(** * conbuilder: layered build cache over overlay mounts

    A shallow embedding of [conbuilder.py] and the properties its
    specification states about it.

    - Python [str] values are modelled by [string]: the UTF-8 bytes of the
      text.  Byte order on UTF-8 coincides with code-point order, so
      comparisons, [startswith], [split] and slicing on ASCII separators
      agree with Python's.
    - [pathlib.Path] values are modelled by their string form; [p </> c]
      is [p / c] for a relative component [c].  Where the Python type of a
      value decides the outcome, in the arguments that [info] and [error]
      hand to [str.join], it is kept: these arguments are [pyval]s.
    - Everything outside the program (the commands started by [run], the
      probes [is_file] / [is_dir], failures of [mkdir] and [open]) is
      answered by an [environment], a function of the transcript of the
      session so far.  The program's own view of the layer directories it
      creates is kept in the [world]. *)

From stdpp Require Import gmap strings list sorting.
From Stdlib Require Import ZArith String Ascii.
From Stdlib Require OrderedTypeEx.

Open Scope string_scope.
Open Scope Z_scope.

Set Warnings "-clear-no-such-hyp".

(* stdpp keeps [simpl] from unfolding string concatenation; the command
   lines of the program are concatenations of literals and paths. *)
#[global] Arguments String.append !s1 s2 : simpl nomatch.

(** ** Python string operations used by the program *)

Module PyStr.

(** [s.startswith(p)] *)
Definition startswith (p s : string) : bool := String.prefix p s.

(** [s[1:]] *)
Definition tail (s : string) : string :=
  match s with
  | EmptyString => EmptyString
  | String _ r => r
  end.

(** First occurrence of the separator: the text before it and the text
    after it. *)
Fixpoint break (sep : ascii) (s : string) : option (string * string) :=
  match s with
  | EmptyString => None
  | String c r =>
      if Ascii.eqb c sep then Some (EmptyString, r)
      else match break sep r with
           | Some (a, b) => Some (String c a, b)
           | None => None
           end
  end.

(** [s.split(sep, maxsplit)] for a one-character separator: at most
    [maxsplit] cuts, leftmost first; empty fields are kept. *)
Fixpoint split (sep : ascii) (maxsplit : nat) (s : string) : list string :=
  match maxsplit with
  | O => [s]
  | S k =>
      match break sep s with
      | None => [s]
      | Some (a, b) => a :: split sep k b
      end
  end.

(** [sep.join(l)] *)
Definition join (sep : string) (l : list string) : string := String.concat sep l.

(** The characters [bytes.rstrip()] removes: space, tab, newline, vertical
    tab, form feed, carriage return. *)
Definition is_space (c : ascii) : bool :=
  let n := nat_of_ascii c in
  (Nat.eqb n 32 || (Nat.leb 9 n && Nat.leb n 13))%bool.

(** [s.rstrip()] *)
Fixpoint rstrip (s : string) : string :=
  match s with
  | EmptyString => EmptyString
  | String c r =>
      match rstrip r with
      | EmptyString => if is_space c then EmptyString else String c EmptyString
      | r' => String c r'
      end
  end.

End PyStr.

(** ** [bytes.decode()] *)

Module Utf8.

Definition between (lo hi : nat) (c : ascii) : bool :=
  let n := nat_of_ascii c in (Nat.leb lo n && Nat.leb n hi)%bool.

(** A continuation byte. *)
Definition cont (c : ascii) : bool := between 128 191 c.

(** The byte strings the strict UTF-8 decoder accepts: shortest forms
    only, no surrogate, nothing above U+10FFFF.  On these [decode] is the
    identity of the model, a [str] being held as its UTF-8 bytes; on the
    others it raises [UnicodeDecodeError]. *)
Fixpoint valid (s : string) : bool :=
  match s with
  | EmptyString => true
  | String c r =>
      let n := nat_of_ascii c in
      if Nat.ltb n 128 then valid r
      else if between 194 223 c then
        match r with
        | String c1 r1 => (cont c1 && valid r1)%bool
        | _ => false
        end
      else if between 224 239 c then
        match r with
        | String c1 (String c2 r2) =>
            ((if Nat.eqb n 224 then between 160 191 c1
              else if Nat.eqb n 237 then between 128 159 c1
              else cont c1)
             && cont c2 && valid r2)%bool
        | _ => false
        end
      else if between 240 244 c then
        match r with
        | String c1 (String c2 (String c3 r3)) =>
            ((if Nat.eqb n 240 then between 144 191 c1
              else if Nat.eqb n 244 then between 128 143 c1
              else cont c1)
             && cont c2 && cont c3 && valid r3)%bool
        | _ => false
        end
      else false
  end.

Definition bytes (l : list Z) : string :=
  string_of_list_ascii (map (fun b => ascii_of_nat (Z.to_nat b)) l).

...

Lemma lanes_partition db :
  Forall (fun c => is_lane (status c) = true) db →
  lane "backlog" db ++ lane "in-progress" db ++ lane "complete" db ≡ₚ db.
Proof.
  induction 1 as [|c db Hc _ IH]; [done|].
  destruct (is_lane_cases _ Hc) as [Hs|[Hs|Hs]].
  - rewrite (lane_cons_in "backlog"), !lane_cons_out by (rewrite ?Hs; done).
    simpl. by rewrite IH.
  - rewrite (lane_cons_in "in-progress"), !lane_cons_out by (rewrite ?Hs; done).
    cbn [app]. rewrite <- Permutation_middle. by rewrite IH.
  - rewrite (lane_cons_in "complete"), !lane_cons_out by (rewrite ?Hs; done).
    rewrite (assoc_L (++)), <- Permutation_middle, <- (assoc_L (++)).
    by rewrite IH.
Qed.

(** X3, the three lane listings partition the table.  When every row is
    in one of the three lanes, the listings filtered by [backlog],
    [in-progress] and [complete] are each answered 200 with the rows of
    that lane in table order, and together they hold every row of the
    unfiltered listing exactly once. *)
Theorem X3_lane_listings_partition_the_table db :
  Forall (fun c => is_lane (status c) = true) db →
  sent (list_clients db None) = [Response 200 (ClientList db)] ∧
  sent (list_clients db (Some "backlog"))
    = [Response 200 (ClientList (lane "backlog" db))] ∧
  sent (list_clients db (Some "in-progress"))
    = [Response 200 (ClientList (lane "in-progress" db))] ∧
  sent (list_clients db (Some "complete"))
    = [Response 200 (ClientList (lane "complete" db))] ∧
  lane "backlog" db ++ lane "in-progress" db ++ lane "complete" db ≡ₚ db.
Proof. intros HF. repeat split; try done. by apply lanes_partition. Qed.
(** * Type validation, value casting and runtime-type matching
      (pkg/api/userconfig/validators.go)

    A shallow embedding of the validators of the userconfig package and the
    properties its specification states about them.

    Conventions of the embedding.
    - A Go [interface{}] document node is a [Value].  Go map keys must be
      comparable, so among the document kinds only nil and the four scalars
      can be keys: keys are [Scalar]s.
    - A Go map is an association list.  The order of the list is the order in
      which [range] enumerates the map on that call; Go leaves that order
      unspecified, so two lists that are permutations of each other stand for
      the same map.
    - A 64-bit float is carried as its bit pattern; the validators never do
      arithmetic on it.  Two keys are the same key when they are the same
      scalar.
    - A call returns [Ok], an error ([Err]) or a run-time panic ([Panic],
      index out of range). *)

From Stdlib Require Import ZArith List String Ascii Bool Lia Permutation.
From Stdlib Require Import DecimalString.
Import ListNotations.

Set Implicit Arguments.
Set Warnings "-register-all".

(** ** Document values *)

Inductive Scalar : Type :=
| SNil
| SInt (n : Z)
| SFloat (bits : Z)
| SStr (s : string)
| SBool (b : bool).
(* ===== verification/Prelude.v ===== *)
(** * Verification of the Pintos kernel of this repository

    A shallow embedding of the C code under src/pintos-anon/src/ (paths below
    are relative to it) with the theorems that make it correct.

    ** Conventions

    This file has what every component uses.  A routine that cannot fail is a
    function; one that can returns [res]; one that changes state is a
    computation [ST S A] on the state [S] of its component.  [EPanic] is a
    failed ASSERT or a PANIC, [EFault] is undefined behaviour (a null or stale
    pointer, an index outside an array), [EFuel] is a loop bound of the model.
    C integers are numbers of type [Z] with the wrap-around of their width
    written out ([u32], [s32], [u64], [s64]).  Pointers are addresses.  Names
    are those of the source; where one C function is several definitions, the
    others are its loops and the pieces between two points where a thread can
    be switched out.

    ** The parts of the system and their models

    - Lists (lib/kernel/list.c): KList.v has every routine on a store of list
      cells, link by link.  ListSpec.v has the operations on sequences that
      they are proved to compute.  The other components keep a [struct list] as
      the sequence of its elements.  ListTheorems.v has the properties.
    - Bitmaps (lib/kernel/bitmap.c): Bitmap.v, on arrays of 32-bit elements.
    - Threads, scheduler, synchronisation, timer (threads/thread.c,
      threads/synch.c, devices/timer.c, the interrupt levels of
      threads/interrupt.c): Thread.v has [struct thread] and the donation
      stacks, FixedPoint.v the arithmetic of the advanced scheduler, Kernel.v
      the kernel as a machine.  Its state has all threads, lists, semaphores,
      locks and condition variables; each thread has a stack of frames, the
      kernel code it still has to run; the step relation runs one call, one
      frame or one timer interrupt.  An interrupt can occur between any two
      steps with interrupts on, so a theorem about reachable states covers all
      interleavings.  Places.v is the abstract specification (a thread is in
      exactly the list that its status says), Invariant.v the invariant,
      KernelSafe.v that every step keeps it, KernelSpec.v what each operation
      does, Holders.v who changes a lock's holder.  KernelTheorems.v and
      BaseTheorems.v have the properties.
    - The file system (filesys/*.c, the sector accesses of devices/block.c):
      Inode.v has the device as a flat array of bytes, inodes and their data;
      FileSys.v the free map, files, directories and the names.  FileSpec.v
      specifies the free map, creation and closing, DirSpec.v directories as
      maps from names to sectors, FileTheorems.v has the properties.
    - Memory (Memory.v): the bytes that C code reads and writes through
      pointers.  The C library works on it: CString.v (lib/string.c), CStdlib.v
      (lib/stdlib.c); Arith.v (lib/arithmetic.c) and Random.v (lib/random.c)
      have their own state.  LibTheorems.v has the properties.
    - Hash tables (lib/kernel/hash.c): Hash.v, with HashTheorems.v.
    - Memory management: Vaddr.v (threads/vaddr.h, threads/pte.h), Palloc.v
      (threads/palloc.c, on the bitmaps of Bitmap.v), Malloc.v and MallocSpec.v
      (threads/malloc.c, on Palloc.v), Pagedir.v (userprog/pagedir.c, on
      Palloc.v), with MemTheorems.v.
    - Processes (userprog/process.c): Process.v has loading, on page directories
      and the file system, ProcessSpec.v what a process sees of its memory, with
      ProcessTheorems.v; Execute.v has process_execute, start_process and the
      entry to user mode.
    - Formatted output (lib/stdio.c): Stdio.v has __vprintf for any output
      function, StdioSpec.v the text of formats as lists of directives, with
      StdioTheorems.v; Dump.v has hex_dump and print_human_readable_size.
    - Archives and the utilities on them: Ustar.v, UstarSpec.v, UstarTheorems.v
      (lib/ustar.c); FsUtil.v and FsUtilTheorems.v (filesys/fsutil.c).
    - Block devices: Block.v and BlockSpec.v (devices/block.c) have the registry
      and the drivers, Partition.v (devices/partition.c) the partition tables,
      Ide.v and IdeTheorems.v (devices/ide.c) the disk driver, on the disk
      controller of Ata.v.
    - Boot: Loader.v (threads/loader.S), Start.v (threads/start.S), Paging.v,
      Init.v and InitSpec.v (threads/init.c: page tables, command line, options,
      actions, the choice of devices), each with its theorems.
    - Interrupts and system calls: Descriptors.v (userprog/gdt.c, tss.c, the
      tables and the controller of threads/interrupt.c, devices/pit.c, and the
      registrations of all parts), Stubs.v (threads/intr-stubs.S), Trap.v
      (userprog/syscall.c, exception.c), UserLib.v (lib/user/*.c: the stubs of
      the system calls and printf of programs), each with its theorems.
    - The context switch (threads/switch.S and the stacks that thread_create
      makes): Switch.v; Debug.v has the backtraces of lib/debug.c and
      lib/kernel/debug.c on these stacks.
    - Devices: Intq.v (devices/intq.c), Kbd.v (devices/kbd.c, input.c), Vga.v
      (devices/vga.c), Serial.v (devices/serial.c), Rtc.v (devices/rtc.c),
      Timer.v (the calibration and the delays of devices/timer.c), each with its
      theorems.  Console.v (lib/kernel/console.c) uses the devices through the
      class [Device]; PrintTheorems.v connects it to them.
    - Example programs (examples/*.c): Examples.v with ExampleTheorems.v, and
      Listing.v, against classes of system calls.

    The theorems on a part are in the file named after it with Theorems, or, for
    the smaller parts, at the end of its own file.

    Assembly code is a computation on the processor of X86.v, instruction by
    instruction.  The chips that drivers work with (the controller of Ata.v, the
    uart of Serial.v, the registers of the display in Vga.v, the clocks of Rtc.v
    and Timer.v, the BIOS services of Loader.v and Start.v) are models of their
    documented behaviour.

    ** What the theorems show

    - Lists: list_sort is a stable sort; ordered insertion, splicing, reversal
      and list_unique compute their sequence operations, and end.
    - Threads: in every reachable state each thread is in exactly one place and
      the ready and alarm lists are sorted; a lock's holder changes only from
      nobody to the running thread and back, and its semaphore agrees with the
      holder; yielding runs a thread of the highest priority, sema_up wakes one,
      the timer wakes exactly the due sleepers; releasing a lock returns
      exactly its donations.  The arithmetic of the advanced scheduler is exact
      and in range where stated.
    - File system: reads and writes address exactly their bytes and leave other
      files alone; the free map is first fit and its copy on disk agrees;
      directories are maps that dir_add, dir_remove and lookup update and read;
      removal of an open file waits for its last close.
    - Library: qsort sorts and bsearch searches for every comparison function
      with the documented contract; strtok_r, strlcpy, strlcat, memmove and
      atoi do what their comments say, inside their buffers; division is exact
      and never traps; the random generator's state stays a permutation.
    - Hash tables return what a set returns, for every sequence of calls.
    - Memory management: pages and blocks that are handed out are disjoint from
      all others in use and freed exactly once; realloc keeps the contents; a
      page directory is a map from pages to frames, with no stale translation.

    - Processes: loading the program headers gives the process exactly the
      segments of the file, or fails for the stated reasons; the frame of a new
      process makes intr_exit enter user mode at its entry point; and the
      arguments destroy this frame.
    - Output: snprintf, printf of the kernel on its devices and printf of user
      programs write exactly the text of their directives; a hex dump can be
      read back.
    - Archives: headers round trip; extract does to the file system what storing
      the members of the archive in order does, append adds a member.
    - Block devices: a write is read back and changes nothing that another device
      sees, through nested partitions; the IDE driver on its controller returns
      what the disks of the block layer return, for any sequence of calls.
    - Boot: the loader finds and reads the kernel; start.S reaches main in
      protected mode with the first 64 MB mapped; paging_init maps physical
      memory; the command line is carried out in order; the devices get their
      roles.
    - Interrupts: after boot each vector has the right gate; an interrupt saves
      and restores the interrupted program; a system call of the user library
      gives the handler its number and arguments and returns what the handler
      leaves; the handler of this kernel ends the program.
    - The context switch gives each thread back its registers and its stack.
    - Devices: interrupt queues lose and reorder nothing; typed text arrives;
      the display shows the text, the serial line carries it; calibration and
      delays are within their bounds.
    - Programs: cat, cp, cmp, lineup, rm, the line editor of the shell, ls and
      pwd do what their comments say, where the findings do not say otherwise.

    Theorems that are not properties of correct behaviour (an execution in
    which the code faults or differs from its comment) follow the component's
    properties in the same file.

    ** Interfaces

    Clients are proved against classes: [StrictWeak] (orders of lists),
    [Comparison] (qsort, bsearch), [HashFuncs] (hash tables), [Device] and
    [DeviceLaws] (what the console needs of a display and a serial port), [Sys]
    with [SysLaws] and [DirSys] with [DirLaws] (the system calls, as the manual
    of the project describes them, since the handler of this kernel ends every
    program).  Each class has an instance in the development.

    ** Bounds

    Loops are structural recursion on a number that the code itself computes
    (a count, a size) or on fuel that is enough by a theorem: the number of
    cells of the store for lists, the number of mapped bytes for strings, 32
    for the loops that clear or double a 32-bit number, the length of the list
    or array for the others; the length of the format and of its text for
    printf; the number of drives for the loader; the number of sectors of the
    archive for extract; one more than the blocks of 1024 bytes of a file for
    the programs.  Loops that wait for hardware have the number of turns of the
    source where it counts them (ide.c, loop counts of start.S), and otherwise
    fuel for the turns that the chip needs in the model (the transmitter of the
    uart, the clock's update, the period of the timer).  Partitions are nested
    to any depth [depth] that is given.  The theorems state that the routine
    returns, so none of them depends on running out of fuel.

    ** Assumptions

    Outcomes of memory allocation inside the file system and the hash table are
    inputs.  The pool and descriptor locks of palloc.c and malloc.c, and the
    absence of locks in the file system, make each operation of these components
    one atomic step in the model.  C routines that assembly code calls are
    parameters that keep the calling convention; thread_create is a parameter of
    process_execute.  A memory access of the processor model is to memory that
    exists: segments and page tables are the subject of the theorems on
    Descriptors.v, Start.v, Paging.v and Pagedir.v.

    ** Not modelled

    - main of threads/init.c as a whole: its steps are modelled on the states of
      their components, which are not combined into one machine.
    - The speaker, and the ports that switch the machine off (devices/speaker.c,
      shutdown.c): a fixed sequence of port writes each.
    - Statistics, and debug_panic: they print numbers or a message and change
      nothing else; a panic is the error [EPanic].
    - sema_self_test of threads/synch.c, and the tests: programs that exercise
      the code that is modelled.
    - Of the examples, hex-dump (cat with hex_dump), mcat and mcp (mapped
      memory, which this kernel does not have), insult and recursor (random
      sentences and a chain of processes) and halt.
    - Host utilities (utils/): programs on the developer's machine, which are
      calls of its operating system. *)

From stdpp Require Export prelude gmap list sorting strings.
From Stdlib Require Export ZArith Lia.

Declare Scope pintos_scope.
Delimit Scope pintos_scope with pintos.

---

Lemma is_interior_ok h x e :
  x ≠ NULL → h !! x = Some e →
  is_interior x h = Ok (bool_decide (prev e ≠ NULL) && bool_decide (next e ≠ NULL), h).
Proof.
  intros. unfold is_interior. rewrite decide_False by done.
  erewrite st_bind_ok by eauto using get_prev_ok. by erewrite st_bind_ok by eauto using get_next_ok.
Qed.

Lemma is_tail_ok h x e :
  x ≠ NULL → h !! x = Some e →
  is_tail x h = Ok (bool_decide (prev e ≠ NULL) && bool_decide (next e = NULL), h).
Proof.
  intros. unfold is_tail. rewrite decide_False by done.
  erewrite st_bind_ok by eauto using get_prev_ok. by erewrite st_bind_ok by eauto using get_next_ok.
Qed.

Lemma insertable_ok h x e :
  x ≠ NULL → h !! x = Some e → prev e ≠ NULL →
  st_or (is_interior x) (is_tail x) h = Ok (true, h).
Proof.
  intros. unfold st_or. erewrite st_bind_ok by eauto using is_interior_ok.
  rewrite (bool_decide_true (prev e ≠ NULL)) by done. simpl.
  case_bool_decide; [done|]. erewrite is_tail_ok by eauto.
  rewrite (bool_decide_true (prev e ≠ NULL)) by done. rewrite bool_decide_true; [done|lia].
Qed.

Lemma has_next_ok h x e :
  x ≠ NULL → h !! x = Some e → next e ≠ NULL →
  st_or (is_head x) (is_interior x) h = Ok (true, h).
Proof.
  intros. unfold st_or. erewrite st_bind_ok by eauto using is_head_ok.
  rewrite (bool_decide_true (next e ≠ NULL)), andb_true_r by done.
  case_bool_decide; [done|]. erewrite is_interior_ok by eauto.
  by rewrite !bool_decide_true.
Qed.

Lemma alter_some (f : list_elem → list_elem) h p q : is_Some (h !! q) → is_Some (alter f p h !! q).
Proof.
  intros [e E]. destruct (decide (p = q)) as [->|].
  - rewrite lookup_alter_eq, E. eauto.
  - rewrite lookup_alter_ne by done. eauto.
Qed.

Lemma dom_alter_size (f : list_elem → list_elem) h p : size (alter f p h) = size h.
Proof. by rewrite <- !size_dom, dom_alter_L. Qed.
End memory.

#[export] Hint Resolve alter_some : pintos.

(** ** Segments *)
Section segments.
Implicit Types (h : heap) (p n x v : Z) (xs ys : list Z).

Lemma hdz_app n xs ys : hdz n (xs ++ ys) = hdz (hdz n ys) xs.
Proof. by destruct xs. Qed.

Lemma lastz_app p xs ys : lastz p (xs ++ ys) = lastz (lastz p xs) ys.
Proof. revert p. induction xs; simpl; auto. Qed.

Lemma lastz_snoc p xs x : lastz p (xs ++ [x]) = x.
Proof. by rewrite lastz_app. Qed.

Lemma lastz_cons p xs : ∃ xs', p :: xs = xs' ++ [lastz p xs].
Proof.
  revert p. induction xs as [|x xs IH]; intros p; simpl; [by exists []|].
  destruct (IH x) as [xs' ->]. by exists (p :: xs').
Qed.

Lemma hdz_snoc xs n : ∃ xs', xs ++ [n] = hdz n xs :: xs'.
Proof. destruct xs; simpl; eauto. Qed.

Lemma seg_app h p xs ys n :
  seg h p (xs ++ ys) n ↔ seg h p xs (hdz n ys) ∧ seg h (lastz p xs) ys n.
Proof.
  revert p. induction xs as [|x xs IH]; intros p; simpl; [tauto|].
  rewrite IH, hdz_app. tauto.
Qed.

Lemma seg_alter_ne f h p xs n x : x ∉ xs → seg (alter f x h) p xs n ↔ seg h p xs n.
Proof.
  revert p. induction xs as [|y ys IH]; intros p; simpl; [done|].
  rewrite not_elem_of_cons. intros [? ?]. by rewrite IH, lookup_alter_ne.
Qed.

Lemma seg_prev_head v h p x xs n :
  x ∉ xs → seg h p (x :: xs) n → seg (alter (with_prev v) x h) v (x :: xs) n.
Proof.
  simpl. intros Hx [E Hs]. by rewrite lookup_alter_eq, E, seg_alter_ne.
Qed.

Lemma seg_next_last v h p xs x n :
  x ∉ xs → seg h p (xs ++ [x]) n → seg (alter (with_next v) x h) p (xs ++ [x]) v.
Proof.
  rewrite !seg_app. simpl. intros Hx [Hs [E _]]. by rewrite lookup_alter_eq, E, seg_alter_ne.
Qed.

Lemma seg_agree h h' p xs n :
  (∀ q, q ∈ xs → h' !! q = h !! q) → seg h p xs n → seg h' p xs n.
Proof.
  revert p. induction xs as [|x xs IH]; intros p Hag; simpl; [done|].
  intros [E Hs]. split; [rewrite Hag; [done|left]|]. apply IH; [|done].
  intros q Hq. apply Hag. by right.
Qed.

- **ACTIVITY**
Copy out only the lines of the records above from the one with "- Block devices: Block.v" through the one with "controller of Ata.v.", exactly as they stand, both included.

- **SOLUTION FOR THIS TASK**
    - Block devices: Block.v and BlockSpec.v (devices/block.c) have the registry
      and the drivers, Partition.v (devices/partition.c) the partition tables,
      Ide.v and IdeTheorems.v (devices/ide.c) the disk driver, on the disk
      controller of Ata.v.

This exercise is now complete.